* Saved data entries:
BEGIN

Lemma reduce_spec n target config perAction k c :
  target ≠ ∅ → CloneForProg config (Some p) = Some c → Actions c ≠ [] →
  ∃ c' n', reduce n p call target config perAction k = Ret (Some (Some c', n'))
    ∧ n ≤ n' ≤ n + 2 * len (Actions c) * (Z.log2 (len (Actions c)) + 1)
    ∧ reduction target (Z.max 0 k) c c' n n'
    ∧ (perAction = true → ∀ R, stable_oracle target c R → one_minimal R (Z.max 0 k) (Actions c')).
Proof.
  intros Hne Hc Ha. assert (Hpos : 0 < len (Actions c)).
  { destruct (Actions c); [done|]. unfold len. simpl. lia. }
  unfold reduceKConfuzzActions. destruct (SignalEmpty target) eqn:Et; [by apply SignalEmpty_true in Et|].
  rewrite Hc, decide_False by lia.
  replace (if decide (k < 0) then 0 else k) with (Z.max 0 k) by (case_decide; lia).
  destruct (chunk_loop_spec target (Z.max 0 k) (len (Actions c) / 2) (S (length (Actions c))) n c)
    as (c1 & n1 & E & Hn & Hr); [done| |].
  { pose proof (Z.div_pos (len (Actions c)) 2). pose proof (Z.div_lt (len (Actions c)) 2). unfold len in *. lia. }
  rewrite E. cbn [mbind outcome_bind].
  assert (Hlog : Z.log2 (len (Actions c) / 2) ≤ Z.log2 (len (Actions c))).
  { apply Z.log2_le_mono, Z.div_le_upper_bound; lia. }
  pose proof (Z.log2_nonneg (len (Actions c) / 2)).
  destruct perAction; cbn [negb]; [|exists c1, n1; split_and!; [done|nia|nia|done|done]].
  pose proof (len_sublist _ _ (red_sub _ _ _ _ _ _ Hr)) as Hl.
  destruct (delete_pass_spec target (Z.max 0 k) 1 (S (length (Actions c1))) n1 0 c1) as (c2 & n2 & E2 & Hn2 & Hr2);
    [done|lia|lia|unfold len; lia|].
  rewrite E2. cbn [mbind outcome_bind]. exists c2, n2. split_and!; [done|nia| |eapply reduction_trans; [..|exact Hr|exact Hr2]; lia|].
  { unfold len in *. nia. }
  intros _ R HR. destruct (one_pass_minimal target (Z.max 0 k) R c (S (length (Actions c1))) n1 0 c1)
    as (c3 & n3 & E3 & Hmin); [done|lia|unfold len; lia|done|apply Hr|apply Hr|lia|].
  rewrite E2 in E3. by simplify_eq.
Qed.
End minimize_props.

(** C24: reducing a context to what a signal needs.  The reduction returns
    within 2·n·(log2 n + 1) executions for n actions; it keeps the context's
    attributes, deletes actions in place and respects the lower limit; the
    context it returns is the normalised original or one that two consecutive
    runs at most showed to reproduce the whole target.  When every action is
    tried and the runs are deterministic and monotone, no further action can be
    deleted. *)
Theorem reduceKConfuzzActions_spec (CallContainsAny : Call → bool) (FetchRawCover : bool) (origin : string)
    (execute : Z → Request → ExecResult) (p : Prog) (call n k : Z) (target : Signal)
    (config : option KConfuzzConfigContext) (perAction : bool) (c : KConfuzzConfigContext)
    (Hnamed : named_prog p) (Hcall : -1 ≤ call < len (Calls p)) (Htarget : target ≠ ∅)
    (Hclone : CloneForProg config (Some p) = Some c) (Hact : Actions c ≠ []) :
  ∃ c' n', reduceKConfuzzActions CallContainsAny FetchRawCover origin execute n p call target config perAction k
      = Ret (Some (Some c', n'))
  ∧ n ≤ n' ≤ n + 2 * len (Actions c) * (Z.log2 (len (Actions c)) + 1)
  ∧ c' = set_Actions c (Actions c')
  ∧ Actions c' `sublist_of` Actions c
  ∧ Z.min (Z.max 0 k) (len (Actions c)) ≤ len (Actions c')
  ∧ (c' = c ∨ ∃ m, n ≤ m < n' ∧ reproduced (obs_with CallContainsAny origin execute p call c') m 2 target)
  ∧ (perAction = true → ∀ R, stable_oracle CallContainsAny origin execute p call target c R →
       one_minimal R (Z.max 0 k) (Actions c')).
Proof.
  destruct (reduce_spec CallContainsAny FetchRawCover origin execute p call Hnamed Hcall n target config perAction k c)
    as (c' & n' & E & Hn & [H1 H2 H3 H4] & Hm); [done..|].
  exists c', n'. by split_and!; try lia.
Qed.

END

* About this exercise: Restate the data above word for word.

* Task answer:
Lemma reduce_spec n target config perAction k c :
  target ≠ ∅ → CloneForProg config (Some p) = Some c → Actions c ≠ [] →
  ∃ c' n', reduce n p call target config perAction k = Ret (Some (Some c', n'))
    ∧ n ≤ n' ≤ n + 2 * len (Actions c) * (Z.log2 (len (Actions c)) + 1)
    ∧ reduction target (Z.max 0 k) c c' n n'
    ∧ (perAction = true → ∀ R, stable_oracle target c R → one_minimal R (Z.max 0 k) (Actions c')).
Proof.
  intros Hne Hc Ha. assert (Hpos : 0 < len (Actions c)).
  { destruct (Actions c); [done|]. unfold len. simpl. lia. }
  unfold reduceKConfuzzActions. destruct (SignalEmpty target) eqn:Et; [by apply SignalEmpty_true in Et|].
  rewrite Hc, decide_False by lia.
  replace (if decide (k < 0) then 0 else k) with (Z.max 0 k) by (case_decide; lia).
  destruct (chunk_loop_spec target (Z.max 0 k) (len (Actions c) / 2) (S (length (Actions c))) n c)
    as (c1 & n1 & E & Hn & Hr); [done| |].
  { pose proof (Z.div_pos (len (Actions c)) 2). pose proof (Z.div_lt (len (Actions c)) 2). unfold len in *. lia. }
  rewrite E. cbn [mbind outcome_bind].
  assert (Hlog : Z.log2 (len (Actions c) / 2) ≤ Z.log2 (len (Actions c))).
  { apply Z.log2_le_mono, Z.div_le_upper_bound; lia. }
  pose proof (Z.log2_nonneg (len (Actions c) / 2)).
  destruct perAction; cbn [negb]; [|exists c1, n1; split_and!; [done|nia|nia|done|done]].
  pose proof (len_sublist _ _ (red_sub _ _ _ _ _ _ Hr)) as Hl.
  destruct (delete_pass_spec target (Z.max 0 k) 1 (S (length (Actions c1))) n1 0 c1) as (c2 & n2 & E2 & Hn2 & Hr2);
    [done|lia|lia|unfold len; lia|].
  rewrite E2. cbn [mbind outcome_bind]. exists c2, n2. split_and!; [done|nia| |eapply reduction_trans; [..|exact Hr|exact Hr2]; lia|].
  { unfold len in *. nia. }
  intros _ R HR. destruct (one_pass_minimal target (Z.max 0 k) R c (S (length (Actions c1))) n1 0 c1)
    as (c3 & n3 & E3 & Hmin); [done|lia|unfold len; lia|done|apply Hr|apply Hr|lia|].
  rewrite E2 in E3. by simplify_eq.
Qed.
End minimize_props.

(** C24: reducing a context to what a signal needs.  The reduction returns
    within 2·n·(log2 n + 1) executions for n actions; it keeps the context's
    attributes, deletes actions in place and respects the lower limit; the
    context it returns is the normalised original or one that two consecutive
    runs at most showed to reproduce the whole target.  When every action is
    tried and the runs are deterministic and monotone, no further action can be
    deleted. *)
Theorem reduceKConfuzzActions_spec (CallContainsAny : Call → bool) (FetchRawCover : bool) (origin : string)
    (execute : Z → Request → ExecResult) (p : Prog) (call n k : Z) (target : Signal)
    (config : option KConfuzzConfigContext) (perAction : bool) (c : KConfuzzConfigContext)
    (Hnamed : named_prog p) (Hcall : -1 ≤ call < len (Calls p)) (Htarget : target ≠ ∅)
    (Hclone : CloneForProg config (Some p) = Some c) (Hact : Actions c ≠ []) :
  ∃ c' n', reduceKConfuzzActions CallContainsAny FetchRawCover origin execute n p call target config perAction k
      = Ret (Some (Some c', n'))
  ∧ n ≤ n' ≤ n + 2 * len (Actions c) * (Z.log2 (len (Actions c)) + 1)
  ∧ c' = set_Actions c (Actions c')
  ∧ Actions c' `sublist_of` Actions c
  ∧ Z.min (Z.max 0 k) (len (Actions c)) ≤ len (Actions c')
  ∧ (c' = c ∨ ∃ m, n ≤ m < n' ∧ reproduced (obs_with CallContainsAny origin execute p call c') m 2 target)
  ∧ (perAction = true → ∀ R, stable_oracle CallContainsAny origin execute p call target c R →
       one_minimal R (Z.max 0 k) (Actions c')).
Proof.
  destruct (reduce_spec CallContainsAny FetchRawCover origin execute p call Hnamed Hcall n target config perAction k c)
    as (c' & n' & E & Hn & [H1 H2 H3 H4] & Hm); [done..|].
  exists c', n'. by split_and!; try lia.
Qed.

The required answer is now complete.